All dependencies are pinned (lock files, image digests, binary checksums). To check for updates:

```bash
./scripts/update-deps.py              # check all, report only
./scripts/update-deps.py --update     # check all, apply updates
./scripts/update-deps.py containers   # check a single category
```

Categories: `python`, `containers`, `firecracker`, `kernel`, `node`, `pip`.

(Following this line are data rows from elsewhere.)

(** What a successful call of [detect_anomaly_with_garch] went through and
    what it returns. *)
Lemma detect_anomaly_with_garch_inr (current : R) (history : list R)
    (level : R) (r : AnomalyResponse.t) :
  detect_anomaly_with_garch current history level = inr r ->
  exists a sigma prev,
    (101 <= length history)%nat
    /\ arch_fit (log_returns history) "Constant" 1 1 "t" = inr a
    /\ last (ArchResult.conditional_volatility a) = Some sigma
    /\ history !! (length history - 2)%nat = Some prev
    /\ AnomalyResponse.z_score r = anomaly_score current prev sigma
    /\ AnomalyResponse.conditional_volatility r = sigma
    /\ AnomalyResponse.value_at_risk_95 r = Rabs (t_ppf (1 - level) 4 * sigma)
    /\ AnomalyResponse.severity r
       = (if decide (flt (fabs (AnomalyResponse.z_score r)) (Num 2))
          then "normal"
          else if decide (flt (fabs (AnomalyResponse.z_score r)) (Num 3))
          then "warning"
          else "critical")
    /\ AnomalyResponse.is_anomaly r
       = bool_decide (fgt (fabs (AnomalyResponse.z_score r)) (Num 2))
    /\ AnomalyResponse.success r = true.
Proof.
  unfold detect_anomaly_with_garch.
  destruct (length history <? 100)%nat; [discriminate |].
  intros Hrun.
  apply bind_inr in Hrun as (res & Hfit & Hrun).
  apply fit_garch_model_inr in Hfit as (Hlen & a & Ha & Hvol & _).
  apply bind_inr in Hrun as (sigma & Hsigma & Hrun).
  rewrite Hvol in Hsigma. apply neg_index_last in Hsigma.
  apply bind_inr in Hrun as (prev & Hprev & Hrun).
  apply neg_index_inr in Hprev as [_ Hprev].
  exists a, sigma, prev.
  do 4 (split; [assumption |]).
  fold (anomaly_score current prev sigma) in Hrun.
  destruct (decide (flt (fabs (anomaly_score current prev sigma)) (Num 2)))
    as [Hn | Hn];
    [| destruct (decide (flt (fabs (anomaly_score current prev sigma))
                          (Num 3))) as [Hw | Hw]];
    injection Hrun as <-;
    cbn [AnomalyResponse.z_score AnomalyResponse.conditional_volatility
         AnomalyResponse.value_at_risk_95 AnomalyResponse.severity
         AnomalyResponse.is_anomaly AnomalyResponse.success];
    repeat split.
  - rewrite decide_True by assumption. reflexivity.
  - rewrite decide_False, decide_True by assumption. reflexivity.
  - rewrite !decide_False by assumption. reflexivity.
Qed.

(** The scorer returns a result as soon as the history has 101 levels and
    the estimator returns a fit with a conditional volatility. *)
Lemma detect_anomaly_with_garch_ok (current : R) (history : list R)
    (level : R) (a : ArchResult.t) (sigma : R) :
  (101 <= length history)%nat ->
  arch_fit (log_returns history) "Constant" 1 1 "t" = inr a ->
  last (ArchResult.conditional_volatility a) = Some sigma ->
  exists r, detect_anomaly_with_garch current history level = inr r.
Proof.
  intros Hlen Ha Hlast. unfold detect_anomaly_with_garch.
  destruct (Nat.ltb_spec (length history) 100) as [Hlt | _]; [lia |].
  destruct (fit_garch_model_ok history 1 1 "t" "Constant" a sigma)
    as (res & -> & Hvol); try assumption.
  simpl. rewrite Hvol. apply neg_index_last in Hlast. rewrite Hlast. simpl.
  destruct (lookup_lt_is_Some_2 history (length history - 2)) as [prev Hprev];
    [lia |].
  assert (Hidx : neg_index history 2 = inr prev).
  { apply neg_index_inr. split; [lia | assumption]. }
  rewrite Hidx. cbn [bind].
  destruct (decide (flt _ (Num 2))); [| destruct (decide (flt _ (Num 3)))];
    eexists; reflexivity.
Qed.

(** With 101 levels or more no failure of the scorer is a data-sufficiency
    failure. *)
Lemma detect_anomaly_with_garch_long_error (current : R) (history : list R)
    (level : R) (e : exn) :
  (101 <= length history)%nat ->
  detect_anomaly_with_garch current history level = inl e ->
  is_insufficient_data e = false.
Proof.
  intros Hlen. unfold detect_anomaly_with_garch.
  destruct (Nat.ltb_spec (length history) 100) as [Hlt | _]; [lia |].
  intros Hrun. apply bind_inl in Hrun as [Hfit | (res & _ & Hrun)].
  { eapply fit_garch_model_long_error; eassumption. }
  apply bind_inl in Hrun as [Hidx | (sigma & _ & Hrun)].
  { eapply neg_index_not_insufficient; eassumption. }
  apply bind_inl in Hrun as [Hidx | (prev & _ & Hrun)].
  { eapply neg_index_not_insufficient; eassumption. }
  destruct (decide _); [| destruct (decide _)]; discriminate.
Qed.

(** With 100 levels or fewer the scorer fails with a data-sufficiency
    failure: below 100 by its own guard, at 100 by the guard of
    [fit_garch_model]. *)
Lemma detect_anomaly_with_garch_short (current : R) (history : list R)
    (level : R) :
  (length history <= 100)%nat ->
  exists msg,
    detect_anomaly_with_garch current history level = inl (ValueError msg).
Proof.
  intros Hlen. unfold detect_anomaly_with_garch.
  destruct (length history <? 100)%nat; [eexists; reflexivity |].
  destruct (fit_garch_model_short history 1 1 "t" "Constant" Hlen)
    as [msg ->].
  eexists; reflexivity.
Qed.

End AnomalyFacts.

(** ** Running the sample backend *)

Lemma sample_history_fit_volatility :
  last (ArchResult.conditional_volatility
          (sample_fit (log_returns sample_history))) = Some 2.
Proof.
  change (last (replicate (length (log_returns sample_history)) 2) = Some 2).
  rewrite length_log_returns. reflexivity.
Qed.
(** Lines 100-123: the body of the outer loop for one segment; it returns
    the advanced [current_time] with the updated variables. *)
Definition segment_step (surface_area kw_per_m2 vessel_speed : num F)
  (apply_cloud : bool) (start end_ : json F * json F)
  (current_time : Z) (a : accum) : M (Z * accum) :=
  run g <- lift (plan_segment vessel_speed start end_ current_time);
  let current_time' := current_time + segment_duration g in
  run a' <- foldM (sample_step surface_area kw_per_m2 apply_cloud g)
              (seq 0 (Z.to_nat (num_steps g))) a;
  ret (current_time', a').

(** Line 99: [for i in range(len(route_positions) - 1)], on the pairs of
    consecutive positions. *)
Fixpoint route_loop (surface_area kw_per_m2 vessel_speed : num F)
  (apply_cloud : bool) (route_positions : list (json F * json F))
  (current_time : Z) (a : accum) : M accum :=
  match route_positions with
  | start :: ((end_ :: _) as rest) =>
      run (current_time', a') <-
        segment_step surface_area kw_per_m2 vessel_speed apply_cloud
          start end_ current_time a;
      route_loop surface_area kw_per_m2 vessel_speed apply_cloud rest
        current_time' a'
  | _ => ret a
  end.

(** Line 91: [[(lat, lon) for lon, lat in coordinates]]. *)
Definition route_positions_of (coordinates : json F)
  : result (list (json F * json F)) :=
  do items <- py_iter coordinates;
  mapR (fun c => do (lon, lat) <- unpack2 c; Ok (lat, lon)) items.

(** Line 90: [geojson["features"][0]["geometry"]["coordinates"]]. *)
Definition coordinates_of (geojson : json F) : result (json F) :=
  do features <- py_getitem geojson "features";
  do feature <- py_getitem0 features;
  do geometry <- py_getitem feature "geometry";
  py_getitem geometry "coordinates".

(** Line 87: the guard, [Ok true] when the route is refused. *)
Definition no_route (geojson : json F) : result bool :=
  if negb (truthy geojson) then Ok true else
  do has_features <- py_contains "features" geojson;
  if negb has_features then Ok true else
  do features <- py_getitem geojson "features";
  Ok (negb (truthy features)).

Definition parse_start (start_date : string) : result Z :=
  match strptime start_date with
  | Some t => Ok t
  | None => Raise ValueError
  end.

Definition empty_accum : accum :=
  {| cloud_cover_cache := ∅;
     times := [];
     production_values := [];
     total_production := PInt 0 |}.

(** Line 97: ["on" in cloud_toggle]. *)
Definition cloud_enabled (cloud_toggle : list string) : bool :=
  existsb (String.eqb "on") cloud_toggle.
(** * govdata.js: a shallow embedding of the FPDS fetch engine

    The development follows the layout of the TypeScript sources:

    - [JS]               the fragment of JavaScript values and string
                         primitives the program relies on;
    - [Sha256]           the digest behind [createHash('sha256')];
    - [Validators]       src/utils/validators.ts;
    - [Semaphore]        src/utils/semaphore.ts;
    - [XMLProcessor]     src/utils/xml-processor.ts;
    - [FieldMapper]      src/core/fpds/field-mapper.ts;
    - [ContractProcessor] src/core/fpds/contract-processor.ts;
    - [Request]          src/core/fpds/request.ts.

    Strings are sequences of bytes, read as the UTF-8 encoding of the
    JavaScript string, in which a surrogate without its partner is
    written like any code point of three bytes; objects are association
    lists in property order. *)

From Stdlib Require Import ZArith List String Ascii Bool Lia.
From Stdlib Require Import DecimalString.
From stdpp Require Import base list.
Import ListNotations.

Local Open Scope string_scope.
Local Open Scope list_scope.
Local Open Scope Z_scope.

(* ===================================================================== *)
(** * JavaScript values and primitives *)
(* ===================================================================== *)

Module JS.

(** ** Strings *)

Notation "s +++ t" := (String.append s t)
  (at level 60, right associativity) : string_scope.

Definition chr (c : ascii) : string := String c EmptyString.

(** [s.includes(sub)] *)
Fixpoint includes (s sub : string) : bool :=
  String.prefix sub s ||
  match s with
  | EmptyString => false
  | String _ rest => includes rest sub
  end.

(** [s.includes(c)] for a one-character needle, by a direct scan. *)
Fixpoint has_char (c : ascii) (s : string) : bool :=
  match s with
  | EmptyString => false
  | String d rest => Ascii.eqb c d || has_char c rest
  end.

(** [s.replace(/c/g, rep)] for a one-character pattern. *)
Fixpoint replaceAll (c : ascii) (rep : string) (s : string) : string :=
  match s with
  | EmptyString => EmptyString
  | String d rest =>
      (if Ascii.eqb c d then rep else chr d) +++ replaceAll c rep rest
  end.

(** [xs.join(sep)] on an array of strings. *)
Definition join (sep : string) (xs : list string) : string :=
  String.concat sep xs.

Fixpoint drop (n : nat) (s : string) : string :=
  match n, s with
  | O, _ => s
  | S _, EmptyString => EmptyString
  | S m, String _ rest => drop m rest
  end.

Fixpoint rev_onto (s acc : string) : string :=
  match s with
  | EmptyString => acc
  | String c rest => rev_onto rest (String c acc)
  end.

Definition reverse (s : string) : string := rev_onto s EmptyString.

Definition code (c : ascii) : N := N_of_ascii c.

Definition bytes3 (s : string) : N * N * N :=
  match s with
  | String a (String b (String c _)) => (code a, code b, code c)
  | String a (String b EmptyString) => (code a, code b, 0)
  | String a EmptyString => (code a, 0, 0)
  | EmptyString => (0, 0, 0)
  end%N.

(** ECMAScript WhiteSpace and LineTerminator code points: their number
    of bytes in UTF-8 when the bytes [x y z] begin with one, otherwise
    0. *)
Definition ws_bytes (x y z : N) : nat :=
  if ((9 <=? x) && (x <=? 13) || (x =? 32))%N then 1%nat
  else if ((x =? 194) && (y =? 160))%N then 2%nat
  else if ((x =? 225) && (y =? 154) && (z =? 128))%N then 3%nat
  else if ((x =? 226) && (y =? 128)
           && ((128 <=? z) && (z <=? 138) || (z =? 168) || (z =? 169)
               || (z =? 175)))%N then 3%nat
  else if ((x =? 226) && (y =? 129) && (z =? 159))%N then 3%nat
  else if ((x =? 227) && (y =? 128) && (z =? 128))%N then 3%nat
  else if ((x =? 239) && (y =? 187) && (z =? 191))%N then 3%nat
  else 0%nat.

(** Number of bytes of the white-space character at the head of [s],
    0 when [s] does not start with one. *)
Definition ws_len (s : string) : nat :=
  let '(x, y, z) := bytes3 s in ws_bytes x y z.

(** The same test at the end of a string, on its reversal: [z] is the
    last byte, [y] and [x] the two before it. *)
Definition ws_len_rev (r : string) : nat :=
  let '(z, y, x) := bytes3 r in
  if (ws_bytes z 0 0 =? 1)%nat then 1%nat
  else if (ws_bytes y z 0 =? 2)%nat then 2%nat
  else if (ws_bytes x y z =? 3)%nat then 3%nat
  else 0%nat.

Requires `skopeo` for container image checks (`sudo pacman -S skopeo` on Arch).

## Usage

```bash
# 1. Write your config
cp examples/basic/config.yaml config.yaml
vim config.yaml

# 2. Store secrets (before creating the cage)
agentcage secret set myapp ANTHROPIC_API_KEY
agentcage secret set myapp GITHUB_TOKEN

# 3. Create the cage (builds images, generates quadlets, starts containers)
agentcage cage create -c config.yaml

# 4. Verify it's healthy
agentcage cage verify myapp

# 5. View logs
agentcage cage logs myapp             # agent logs
agentcage cage logs myapp -s proxy    # proxy inspection logs
agentcage cage logs myapp -s dns      # DNS query logs

# 6. Update after code/config changes
agentcage cage update myapp -c config.yaml

# 7. Rotate a secret (auto-reloads the cage)
agentcage secret set myapp ANTHROPIC_API_KEY

# 8. Restart without rebuild (config-only change)
agentcage cage reload myapp

# 9. Tear it all down
agentcage cage destroy myapp
```

## CLI Overview

| Group | Commands |
|---|---|
| `cage` | `create`, `update`, `list`, `destroy`, `verify`, `reload` |
| `secret` | `set`, `list`, `rm` |
| `domain` | `list`, `add`, `rm` |

See [CLI Reference](docs/cli.md) for full documentation of all commands and options.

## Deployment State

agentcage tracks each cage in `~/.config/agentcage/deployments/<name>/config.yaml`. This stored config copy allows commands like `cage update` (without `-c`) and `cage reload` to operate without requiring the original config file. The state is removed when a cage is destroyed.

## Architecture

See [Architecture](docs/architecture.md) for the full container topology, inspector chain, startup order, and certificate sharing.

## Configuration

See the [Configuration Reference](docs/configuration.md) for all settings, defaults, and examples. Example configs: [`basic/config.yaml`](examples/basic/) | [`openclaw/config.yaml`](examples/openclaw/)

## Security

The agent has no internet gateway -- all traffic must pass through the proxy, which applies domain filtering, secret detection, payload inspection, and custom inspectors. For workloads requiring hardware-level isolation, Firecracker mode adds a dedicated guest kernel per cage, eliminating container escape as an attack vector. See [Security & Threat Model](docs/security.md) for the full threat model, defense layers, and known limitations.